Exercise objective:
Exactly as written, copy the lines of the data below from the first through the one containing "function pointer is".

Dataset entries:

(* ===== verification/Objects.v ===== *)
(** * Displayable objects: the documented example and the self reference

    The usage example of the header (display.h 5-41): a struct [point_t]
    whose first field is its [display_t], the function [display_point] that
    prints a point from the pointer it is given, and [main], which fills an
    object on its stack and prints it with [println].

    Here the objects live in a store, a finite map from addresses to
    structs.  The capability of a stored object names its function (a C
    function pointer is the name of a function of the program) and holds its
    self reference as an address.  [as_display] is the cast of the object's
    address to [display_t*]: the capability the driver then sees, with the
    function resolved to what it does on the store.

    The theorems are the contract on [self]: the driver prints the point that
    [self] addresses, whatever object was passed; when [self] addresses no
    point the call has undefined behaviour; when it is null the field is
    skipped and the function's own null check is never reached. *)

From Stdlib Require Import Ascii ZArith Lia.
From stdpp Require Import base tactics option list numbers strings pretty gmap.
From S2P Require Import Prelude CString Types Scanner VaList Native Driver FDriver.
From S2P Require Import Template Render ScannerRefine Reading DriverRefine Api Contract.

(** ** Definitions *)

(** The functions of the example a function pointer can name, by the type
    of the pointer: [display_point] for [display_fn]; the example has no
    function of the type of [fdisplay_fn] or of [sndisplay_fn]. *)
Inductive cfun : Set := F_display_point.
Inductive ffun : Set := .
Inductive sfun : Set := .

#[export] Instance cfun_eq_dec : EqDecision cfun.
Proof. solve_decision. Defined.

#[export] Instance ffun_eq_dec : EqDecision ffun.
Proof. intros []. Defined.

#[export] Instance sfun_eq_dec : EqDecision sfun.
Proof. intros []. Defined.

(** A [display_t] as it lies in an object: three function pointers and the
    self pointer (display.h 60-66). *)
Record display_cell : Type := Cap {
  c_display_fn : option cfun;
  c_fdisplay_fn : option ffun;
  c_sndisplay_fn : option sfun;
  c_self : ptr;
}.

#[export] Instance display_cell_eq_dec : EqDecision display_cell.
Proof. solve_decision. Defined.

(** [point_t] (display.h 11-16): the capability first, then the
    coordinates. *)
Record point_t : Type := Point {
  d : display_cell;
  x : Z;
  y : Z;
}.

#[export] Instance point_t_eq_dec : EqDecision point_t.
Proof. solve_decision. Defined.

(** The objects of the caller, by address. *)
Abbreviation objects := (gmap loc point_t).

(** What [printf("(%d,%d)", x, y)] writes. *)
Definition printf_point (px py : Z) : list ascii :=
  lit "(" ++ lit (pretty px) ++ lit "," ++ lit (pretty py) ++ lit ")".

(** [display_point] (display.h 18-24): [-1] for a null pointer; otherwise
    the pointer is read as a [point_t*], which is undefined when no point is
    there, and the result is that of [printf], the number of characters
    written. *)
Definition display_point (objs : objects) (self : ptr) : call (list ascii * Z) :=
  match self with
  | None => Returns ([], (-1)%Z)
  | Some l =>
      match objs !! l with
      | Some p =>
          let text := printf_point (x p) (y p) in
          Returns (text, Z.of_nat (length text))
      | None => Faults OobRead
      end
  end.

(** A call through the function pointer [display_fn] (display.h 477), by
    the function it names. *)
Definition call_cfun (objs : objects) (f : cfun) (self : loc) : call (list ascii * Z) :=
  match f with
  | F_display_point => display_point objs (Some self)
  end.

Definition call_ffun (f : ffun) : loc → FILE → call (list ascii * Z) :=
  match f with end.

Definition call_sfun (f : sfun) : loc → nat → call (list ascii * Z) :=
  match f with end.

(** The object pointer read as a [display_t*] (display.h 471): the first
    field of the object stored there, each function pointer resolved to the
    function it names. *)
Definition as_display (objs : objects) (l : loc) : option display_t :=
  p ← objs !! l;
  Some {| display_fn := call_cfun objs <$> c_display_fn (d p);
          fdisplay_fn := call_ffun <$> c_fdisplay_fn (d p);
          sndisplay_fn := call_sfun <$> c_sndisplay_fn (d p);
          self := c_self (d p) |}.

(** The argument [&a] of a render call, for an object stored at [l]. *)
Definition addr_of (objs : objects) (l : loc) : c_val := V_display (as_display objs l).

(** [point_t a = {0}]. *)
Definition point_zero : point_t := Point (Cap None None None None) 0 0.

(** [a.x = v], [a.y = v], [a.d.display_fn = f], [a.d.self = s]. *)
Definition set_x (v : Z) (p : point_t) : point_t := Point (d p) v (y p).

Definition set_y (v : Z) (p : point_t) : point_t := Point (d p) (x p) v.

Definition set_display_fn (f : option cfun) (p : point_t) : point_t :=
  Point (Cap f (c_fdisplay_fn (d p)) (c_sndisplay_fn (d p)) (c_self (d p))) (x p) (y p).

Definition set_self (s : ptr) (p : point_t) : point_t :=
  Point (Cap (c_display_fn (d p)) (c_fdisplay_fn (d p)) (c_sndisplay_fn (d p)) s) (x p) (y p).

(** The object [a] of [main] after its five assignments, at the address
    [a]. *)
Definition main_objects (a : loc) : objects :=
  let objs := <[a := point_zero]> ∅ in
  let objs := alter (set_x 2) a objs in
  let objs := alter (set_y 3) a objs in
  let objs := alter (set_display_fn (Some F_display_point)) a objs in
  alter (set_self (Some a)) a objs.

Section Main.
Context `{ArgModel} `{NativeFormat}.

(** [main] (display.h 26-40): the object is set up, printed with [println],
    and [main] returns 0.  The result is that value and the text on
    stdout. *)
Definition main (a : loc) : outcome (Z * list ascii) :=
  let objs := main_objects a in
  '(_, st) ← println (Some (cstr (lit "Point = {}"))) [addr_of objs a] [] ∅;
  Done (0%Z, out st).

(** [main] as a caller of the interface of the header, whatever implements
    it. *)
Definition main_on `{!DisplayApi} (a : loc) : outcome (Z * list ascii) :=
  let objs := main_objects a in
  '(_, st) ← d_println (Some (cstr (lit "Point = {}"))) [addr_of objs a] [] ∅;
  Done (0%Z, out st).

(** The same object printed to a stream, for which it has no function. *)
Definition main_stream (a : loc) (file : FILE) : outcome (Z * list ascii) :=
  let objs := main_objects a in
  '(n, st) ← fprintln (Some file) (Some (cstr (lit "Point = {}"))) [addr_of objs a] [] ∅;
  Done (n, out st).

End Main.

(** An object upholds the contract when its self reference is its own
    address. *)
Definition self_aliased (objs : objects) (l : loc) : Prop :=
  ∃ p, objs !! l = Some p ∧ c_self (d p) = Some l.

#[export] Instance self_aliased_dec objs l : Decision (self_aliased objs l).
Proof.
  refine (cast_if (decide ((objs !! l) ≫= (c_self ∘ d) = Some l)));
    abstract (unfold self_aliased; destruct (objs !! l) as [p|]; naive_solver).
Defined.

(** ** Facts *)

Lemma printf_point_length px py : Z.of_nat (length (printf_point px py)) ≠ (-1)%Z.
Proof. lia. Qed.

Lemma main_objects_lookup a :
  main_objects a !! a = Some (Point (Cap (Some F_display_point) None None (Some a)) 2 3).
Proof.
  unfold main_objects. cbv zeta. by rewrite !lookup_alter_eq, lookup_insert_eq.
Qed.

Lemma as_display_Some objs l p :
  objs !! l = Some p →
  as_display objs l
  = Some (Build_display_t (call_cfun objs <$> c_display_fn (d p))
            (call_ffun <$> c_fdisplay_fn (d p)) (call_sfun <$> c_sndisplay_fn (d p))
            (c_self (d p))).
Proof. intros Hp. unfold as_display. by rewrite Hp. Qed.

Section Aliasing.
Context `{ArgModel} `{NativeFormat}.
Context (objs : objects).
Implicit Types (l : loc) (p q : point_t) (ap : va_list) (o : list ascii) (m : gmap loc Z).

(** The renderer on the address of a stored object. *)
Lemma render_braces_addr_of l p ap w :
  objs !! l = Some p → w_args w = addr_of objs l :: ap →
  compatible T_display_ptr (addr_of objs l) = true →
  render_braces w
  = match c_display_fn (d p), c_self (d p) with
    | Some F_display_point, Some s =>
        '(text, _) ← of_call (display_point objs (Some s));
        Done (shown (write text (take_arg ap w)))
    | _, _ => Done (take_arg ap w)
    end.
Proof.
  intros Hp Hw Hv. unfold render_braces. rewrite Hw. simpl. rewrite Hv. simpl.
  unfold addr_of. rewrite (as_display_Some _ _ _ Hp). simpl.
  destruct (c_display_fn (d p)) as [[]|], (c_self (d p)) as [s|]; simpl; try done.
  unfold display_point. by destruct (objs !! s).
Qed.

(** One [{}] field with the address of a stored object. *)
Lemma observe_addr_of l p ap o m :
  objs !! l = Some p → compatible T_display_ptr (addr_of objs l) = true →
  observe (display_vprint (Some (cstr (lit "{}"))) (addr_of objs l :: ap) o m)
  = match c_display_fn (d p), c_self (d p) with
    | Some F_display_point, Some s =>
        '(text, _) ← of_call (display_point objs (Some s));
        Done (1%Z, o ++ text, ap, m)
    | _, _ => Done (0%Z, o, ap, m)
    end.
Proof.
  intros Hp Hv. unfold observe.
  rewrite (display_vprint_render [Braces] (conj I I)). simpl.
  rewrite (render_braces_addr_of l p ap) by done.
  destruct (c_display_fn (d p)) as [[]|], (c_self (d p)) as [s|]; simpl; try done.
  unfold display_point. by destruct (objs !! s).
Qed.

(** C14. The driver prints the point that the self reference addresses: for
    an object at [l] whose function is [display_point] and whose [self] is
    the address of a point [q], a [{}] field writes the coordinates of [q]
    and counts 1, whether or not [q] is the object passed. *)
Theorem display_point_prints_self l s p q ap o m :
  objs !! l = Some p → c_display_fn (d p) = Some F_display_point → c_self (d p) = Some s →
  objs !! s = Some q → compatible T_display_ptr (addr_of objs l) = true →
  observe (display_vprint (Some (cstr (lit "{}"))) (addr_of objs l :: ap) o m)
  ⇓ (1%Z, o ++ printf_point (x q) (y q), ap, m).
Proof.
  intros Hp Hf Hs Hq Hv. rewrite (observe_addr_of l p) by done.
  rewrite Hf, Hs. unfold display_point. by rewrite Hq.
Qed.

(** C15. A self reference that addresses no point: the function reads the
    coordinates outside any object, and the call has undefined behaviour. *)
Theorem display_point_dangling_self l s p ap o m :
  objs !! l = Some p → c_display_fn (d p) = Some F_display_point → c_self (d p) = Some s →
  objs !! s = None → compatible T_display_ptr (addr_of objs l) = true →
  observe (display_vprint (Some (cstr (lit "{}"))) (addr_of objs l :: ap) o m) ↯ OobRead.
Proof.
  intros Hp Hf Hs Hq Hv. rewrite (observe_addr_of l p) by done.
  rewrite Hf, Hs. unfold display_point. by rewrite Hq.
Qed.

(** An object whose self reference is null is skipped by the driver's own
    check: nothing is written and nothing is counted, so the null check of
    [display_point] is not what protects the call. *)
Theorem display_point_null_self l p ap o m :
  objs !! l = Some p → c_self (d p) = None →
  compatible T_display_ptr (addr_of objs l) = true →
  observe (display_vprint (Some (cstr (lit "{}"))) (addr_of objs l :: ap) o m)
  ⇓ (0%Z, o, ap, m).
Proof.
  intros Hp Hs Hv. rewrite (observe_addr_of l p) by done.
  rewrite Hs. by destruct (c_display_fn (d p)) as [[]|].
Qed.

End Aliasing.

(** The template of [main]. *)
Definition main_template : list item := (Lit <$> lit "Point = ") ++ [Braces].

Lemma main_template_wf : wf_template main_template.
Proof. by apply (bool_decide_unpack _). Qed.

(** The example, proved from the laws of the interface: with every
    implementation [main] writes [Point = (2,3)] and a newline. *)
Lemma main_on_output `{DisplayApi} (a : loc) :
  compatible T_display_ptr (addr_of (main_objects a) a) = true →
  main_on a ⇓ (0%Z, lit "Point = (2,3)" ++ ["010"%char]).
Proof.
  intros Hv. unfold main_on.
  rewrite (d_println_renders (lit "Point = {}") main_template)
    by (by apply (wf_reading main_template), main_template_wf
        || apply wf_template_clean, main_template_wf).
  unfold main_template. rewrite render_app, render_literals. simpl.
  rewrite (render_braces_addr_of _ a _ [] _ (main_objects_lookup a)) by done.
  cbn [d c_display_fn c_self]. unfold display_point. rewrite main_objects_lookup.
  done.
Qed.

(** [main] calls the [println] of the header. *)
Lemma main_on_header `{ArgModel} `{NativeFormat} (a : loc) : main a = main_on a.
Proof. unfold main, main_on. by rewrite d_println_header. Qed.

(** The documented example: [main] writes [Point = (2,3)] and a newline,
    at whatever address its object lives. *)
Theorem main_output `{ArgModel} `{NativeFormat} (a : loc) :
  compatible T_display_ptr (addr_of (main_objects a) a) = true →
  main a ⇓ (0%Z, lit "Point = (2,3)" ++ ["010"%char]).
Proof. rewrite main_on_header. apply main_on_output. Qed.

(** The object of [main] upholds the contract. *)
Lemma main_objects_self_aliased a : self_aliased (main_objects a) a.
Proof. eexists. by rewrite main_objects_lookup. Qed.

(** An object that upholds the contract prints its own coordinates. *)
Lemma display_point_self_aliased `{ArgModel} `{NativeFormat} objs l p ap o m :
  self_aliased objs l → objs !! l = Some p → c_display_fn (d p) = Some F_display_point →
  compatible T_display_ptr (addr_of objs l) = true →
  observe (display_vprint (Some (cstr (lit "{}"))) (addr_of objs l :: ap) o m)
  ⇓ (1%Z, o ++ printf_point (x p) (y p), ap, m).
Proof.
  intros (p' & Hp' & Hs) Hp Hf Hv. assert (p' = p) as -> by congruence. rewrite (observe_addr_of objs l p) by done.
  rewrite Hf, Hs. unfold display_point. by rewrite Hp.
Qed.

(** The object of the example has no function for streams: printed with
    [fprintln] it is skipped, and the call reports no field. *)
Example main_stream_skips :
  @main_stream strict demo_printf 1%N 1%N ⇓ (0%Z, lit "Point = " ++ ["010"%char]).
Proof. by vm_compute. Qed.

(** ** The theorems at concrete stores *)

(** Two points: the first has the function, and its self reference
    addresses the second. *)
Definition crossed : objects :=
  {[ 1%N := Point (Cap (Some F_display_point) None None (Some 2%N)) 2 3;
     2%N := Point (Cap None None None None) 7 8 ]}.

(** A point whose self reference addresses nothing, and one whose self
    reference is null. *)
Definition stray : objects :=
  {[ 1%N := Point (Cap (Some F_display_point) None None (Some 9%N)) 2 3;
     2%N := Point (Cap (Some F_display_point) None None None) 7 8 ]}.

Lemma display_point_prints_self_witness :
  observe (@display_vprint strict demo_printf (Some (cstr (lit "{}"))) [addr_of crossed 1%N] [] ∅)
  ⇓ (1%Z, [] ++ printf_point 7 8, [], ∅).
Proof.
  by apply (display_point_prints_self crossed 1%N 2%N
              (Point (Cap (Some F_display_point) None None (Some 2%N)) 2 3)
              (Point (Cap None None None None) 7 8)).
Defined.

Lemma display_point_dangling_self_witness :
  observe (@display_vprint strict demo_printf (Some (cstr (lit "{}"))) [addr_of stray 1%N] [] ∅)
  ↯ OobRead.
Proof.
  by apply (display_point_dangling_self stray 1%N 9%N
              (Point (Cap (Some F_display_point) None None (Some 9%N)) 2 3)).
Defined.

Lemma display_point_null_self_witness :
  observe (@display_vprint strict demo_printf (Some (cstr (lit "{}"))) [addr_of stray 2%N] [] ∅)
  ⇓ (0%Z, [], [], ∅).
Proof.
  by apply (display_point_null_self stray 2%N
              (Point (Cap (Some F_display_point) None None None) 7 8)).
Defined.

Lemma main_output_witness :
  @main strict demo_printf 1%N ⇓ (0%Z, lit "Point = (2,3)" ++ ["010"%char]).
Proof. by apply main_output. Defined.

Task answer:
(* ===== verification/Objects.v ===== *)
(** * Displayable objects: the documented example and the self reference

    The usage example of the header (display.h 5-41): a struct [point_t]
    whose first field is its [display_t], the function [display_point] that
    prints a point from the pointer it is given, and [main], which fills an
    object on its stack and prints it with [println].

    Here the objects live in a store, a finite map from addresses to
    structs.  The capability of a stored object names its function (a C
    function pointer is the name of a function of the program) and holds its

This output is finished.